━━━━━ RECORDS PROVIDED
(** X8: the link flags show whether [CMAKE_SOURCE_DIR] is set, not its
    value, and, when it is set, what the reference to [CMAKE_PREFIX] expands
    to; they show nothing else of the environment. *)
Theorem link_flags_eq_iff (e1 e2 : gmap string string) :
  link_flags e1 = link_flags e2 ↔
  (is_Some (e1 !! "CMAKE_SOURCE_DIR") ↔ is_Some (e2 !! "CMAKE_SOURCE_DIR")) ∧
  (is_Some (e1 !! "CMAKE_SOURCE_DIR") →
   default "${CMAKE_PREFIX}" (e1 !! "CMAKE_PREFIX") =
   default "${CMAKE_PREFIX}" (e2 !! "CMAKE_PREFIX")).
Proof.
  unfold link_flags.
  destruct (e1 !! "CMAKE_SOURCE_DIR") as [d1|] eqn:E1;
    destruct (e2 !! "CMAKE_SOURCE_DIR") as [d2|] eqn:E2;
    rewrite ?(run_set e1 d1), ?(run_set e2 d2), ?(run_unset e1), ?(run_unset e2)
      by done; simpl; split.
  - intros [= H]. apply app_inv_both in H. by rewrite H.
  - intros [_ H]. by rewrite H.
  - done.
  - intros [[H _] _]. by destruct H.
  - done.
  - intros [[_ H] _]. by destruct H.
  - intros _. split; [done|]. by intros [? ?].
  - done.
Qed.

(** X9: every argument the extension is given is an option: in every
    environment each compile flag and each link flag begins with [-],
    whatever the values of the variables that are spliced in. *)
Theorem flags_are_options (environ0 : gmap string string) :
  Forall (λ flag, Posixpath.startswith "-" flag = true)
    (compile_flags environ0 ++ link_flags environ0).
Proof.
  unfold compile_flags, link_flags, Posixpath.startswith.
  destruct (environ0 !! "CMAKE_SOURCE_DIR") as [dir|] eqn:E.
  - rewrite (run_set _ dir) by done. simpl.
    repeat (apply Forall_cons; split; [by rewrite ?app_cons; simpl; rewrite ?prefix_nil|]).
    apply Forall_nil_2.
  - rewrite run_unset by done. simpl.
    repeat (apply Forall_cons; split; [done|]). apply Forall_nil_2.
Qed.
(** Started with a positive count, the loop keeps the count positive until
    it stops, and it stops on a closing brace. *)
Lemma scan_braces_open (rest : string) (i : nat) (bc : Z) :
  0 < bc →
  match scan_braces rest i bc with
  | Some e =>
      (i ≤ e)%nat ∧ (e - i < String.length rest)%nat ∧
      (∃ body, String.substring 0 (S (e - i)) rest = body +:+ "}") ∧
      bc + brace_balance (String.substring 0 (S (e - i)) rest) = 0 ∧
      ∀ k', (k' < e - i)%nat →
            0 < bc + brace_balance (String.substring 0 (S k') rest)
  | None =>
      ∀ k', (k' < String.length rest)%nat →
            0 < bc + brace_balance (String.substring 0 (S k') rest)
  end.
Proof.
  revert i bc. induction rest as [|c rest IH]; intros i bc Hbc.
  { cbn. intros k' Hk'. lia. }
  cbn [scan_braces].
  set (d := (if Ascii.eqb c "{" then 1 else 0) -
            (if Ascii.eqb c "}" then 1 else 0)).
  assert ((if Ascii.eqb c "}"
           then (if Ascii.eqb c "{" then bc + 1 else bc) - 1
           else if Ascii.eqb c "{" then bc + 1 else bc) = bc + d) as ->.
  { unfold d. destruct (Ascii.eqb c "{"), (Ascii.eqb c "}"); lia. }
  assert (∀ k, brace_balance (String.substring 0 (S k) (String c rest)) =
               d + brace_balance (String.substring 0 k rest)) as Hstep.
  { intros k. reflexivity. }
  destruct (bc + d =? 0) eqn:Hz.
  - apply Z.eqb_eq in Hz. replace (i - i)%nat with 0%nat by lia.
    split; [done|]. split; [cbn; lia|].
    assert (Ascii.eqb c "}" = true) as Hc.
    { unfold d in Hz. destruct (Ascii.eqb c "{"), (Ascii.eqb c "}"); (done || lia). }
    apply Ascii.eqb_eq in Hc as ->.
    split; [exists ""; cbn; by rewrite substring_zero|].
    split; [rewrite Hstep, substring_zero; cbn; lia|]. intros k' Hk'. lia.
  - apply Z.eqb_neq in Hz.
    assert (0 < bc + d) as Hpos.
    { unfold d in *. destruct (Ascii.eqb c "{"), (Ascii.eqb c "}"); lia. }
    specialize (IH (S i) (bc + d) Hpos).
    destruct (scan_braces rest (S i) (bc + d)) as [e|].
    + destruct IH as (Hie & Hlen & [body Hbody] & Hbal & Hmin).
      replace (e - i)%nat with (S (e - S i)) by lia.
      split; [lia|]. split; [cbn; lia|].
      split.
      { exists (String c body). cbn [String.substring].
        replace (String.substring 0 (S (e - S i)) rest) with (body +:+ "}").
        done. }
      split; [rewrite Hstep; lia|].
      intros [|k'] Hk'.
      * rewrite Hstep, substring_zero. cbn. lia.
      * rewrite Hstep. specialize (Hmin k'). lia.
    + intros [|k'] Hk'.
      * rewrite Hstep, substring_zero. cbn. lia.
      * rewrite Hstep. cbn in Hk'. specialize (IH k'). lia.
Qed.
(** * GKArray: the Greenwald-Khanna quantile sketch of [gkarray/gkarray.py]

    A shallow embedding of the Python class [GKArray] and of its helper
    class [Entry], with the properties of its operations.

    Numbers.  Python floats are modelled by exact rationals [Q]; the two
    infinities that initialise [_min] and [_max] are added in [ext], and
    the not-a-number value returned by the queries in [number].  Rounding
    of floating-point arithmetic is therefore not part of the model:
    [np.floor] is [Qfloor] and [int] is truncation towards zero, and the
    products, quotients and sums of lines 53, 54, 60, 70, 136, 169, 173
    and 174, and their like in [quantiles], are exact where the code
    rounds them.  The general properties below do not depend on their
    values: they are stated for whatever threshold the sweep is run with
    and whatever bound the scan is run with, or take of a rounded value
    only an inequality that rounding keeps (the threshold below the
    sketching size, the order of two ranks); of the sum and the mean
    they say only that a call leaves them as they are.  Values are
    computed only on small inputs, where nothing rounds.  Counts
    ([_n]) are natural numbers, the rank fields [g] and [delta] are Python
    integers ([Z]).  The percentile routine of numpy, which [quantile]
    calls below the sketching size, is a parameter of the queries.

    Effects.  Every method mutates [self] in place and may raise; a method
    is a function from the state before the call to an [outcome] and the
    state after the call, which is the state the object is left in also
    when the call raises.  [merge] works on the pair [(self, other)].

    Contents.  The definitions come first: numbers, the method monad, the
    data model, the methods in the order of the source, the predicates on
    sketches and the sample sketches.  The facts follow: on the sweep of
    [merge_compress] (it keeps the rank mass and the order), on the buffer
    (a compaction of a non-empty buffer raises, so nothing ever leaves
    it), on the scan of [quantile], and then on each operation.  The last
    part gives further properties of the operations: what a compaction
    does to the entries, the state after a stream, the outcomes of
    [add], [merge] and [quantile], and the answers of a batch. *)

From Stdlib Require Import List ZArith QArith Qround Bool Lia Sorted.
Import ListNotations.
Lemma solve_least_digit_witness :
  cell classic_solution 0 1 ∈ candidates branching 0 1 ∧
  ∀ d', d' ∈ candidates branching 0 1 → d' < cell classic_solution 0 1 →
        ¬ ∃ s, completion (set_cell branching 0 1 d') s.
Proof.
  apply (solve_least_digit branching 0 1 (candidates branching 0 1)
           classic_solution).
  - apply (bool_decide_unpack _). vm_compute. exact I.
  - vm_compute. reflexivity.
  - vm_compute. reflexivity.
Defined.

Example branching_first_trial_fails :
  sorted (candidates branching 0 1) = [2; 3] ∧ cell classic_solution 0 1 = 3.
Proof. split; reflexivity. Qed.
(** [Path(s)]: split on the separator, drop empty and ["."] components,
    remember a leading separator as the root. (POSIX keeps exactly two
    leading separators as a root of its own; no path of the program
    starts that way.) *)
Definition Path_of_string (s : string) : Path :=
  MkPath (Str.starts_with_char slash s)
         (List.filter keep_part (Str.split_on slash s)).

(** [str(p)] *)
Definition to_string (p : Path) : string :=
  match root p, parts p with
  | false, [] => "."
  | false, ps => String.concat "/" ps
  | true, ps => "/" +:+ String.concat "/" ps
  end.

(** [p.name]: the final component, [''] when there is none. *)
Definition name (p : Path) : string := List.last (parts p) "".

(** [p.parent] *)
Definition parent (p : Path) : Path :=
  MkPath (root p) (List.removelast (parts p)).

(** [p / q] for a path [q]: an absolute right operand replaces [p]. *)
Definition join (p q : Path) : Path :=
  if root q then q else MkPath (root p) (parts p ++ parts q).

(** [p / s] for a string [s]. *)
Definition join_str (p : Path) (s : string) : Path :=
  join p (Path_of_string s).

(** The [suffix] of a file name:
    [i = name.rfind('.'); name[i:] if 0 < i < len(name) - 1 else '']. *)
Definition suffix_of_name (nm : string) : string :=
  match Str.rfind dot nm with
  | Some i =>
      if Nat.ltb 0 i && Nat.ltb i (String.length nm - 1) then Str.drop i nm else ""
  | None => ""
  end.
━━━━━━━━━━
» **EXERCISE DETAILS**
Write out the records exactly, starting at the first line and stopping after the line that contains "- intros [_ H]. by rewrite H.".

» **EXERCISE RESPONSE**
(** X8: the link flags show whether [CMAKE_SOURCE_DIR] is set, not its
    value, and, when it is set, what the reference to [CMAKE_PREFIX] expands
    to; they show nothing else of the environment. *)
Theorem link_flags_eq_iff (e1 e2 : gmap string string) :
  link_flags e1 = link_flags e2 ↔
  (is_Some (e1 !! "CMAKE_SOURCE_DIR") ↔ is_Some (e2 !! "CMAKE_SOURCE_DIR")) ∧
  (is_Some (e1 !! "CMAKE_SOURCE_DIR") →
   default "${CMAKE_PREFIX}" (e1 !! "CMAKE_PREFIX") =
   default "${CMAKE_PREFIX}" (e2 !! "CMAKE_PREFIX")).
Proof.
  unfold link_flags.
  destruct (e1 !! "CMAKE_SOURCE_DIR") as [d1|] eqn:E1;
    destruct (e2 !! "CMAKE_SOURCE_DIR") as [d2|] eqn:E2;
    rewrite ?(run_set e1 d1), ?(run_set e2 d2), ?(run_unset e1), ?(run_unset e2)
      by done; simpl; split.
  - intros [= H]. apply app_inv_both in H. by rewrite H.
  - intros [_ H]. by rewrite H.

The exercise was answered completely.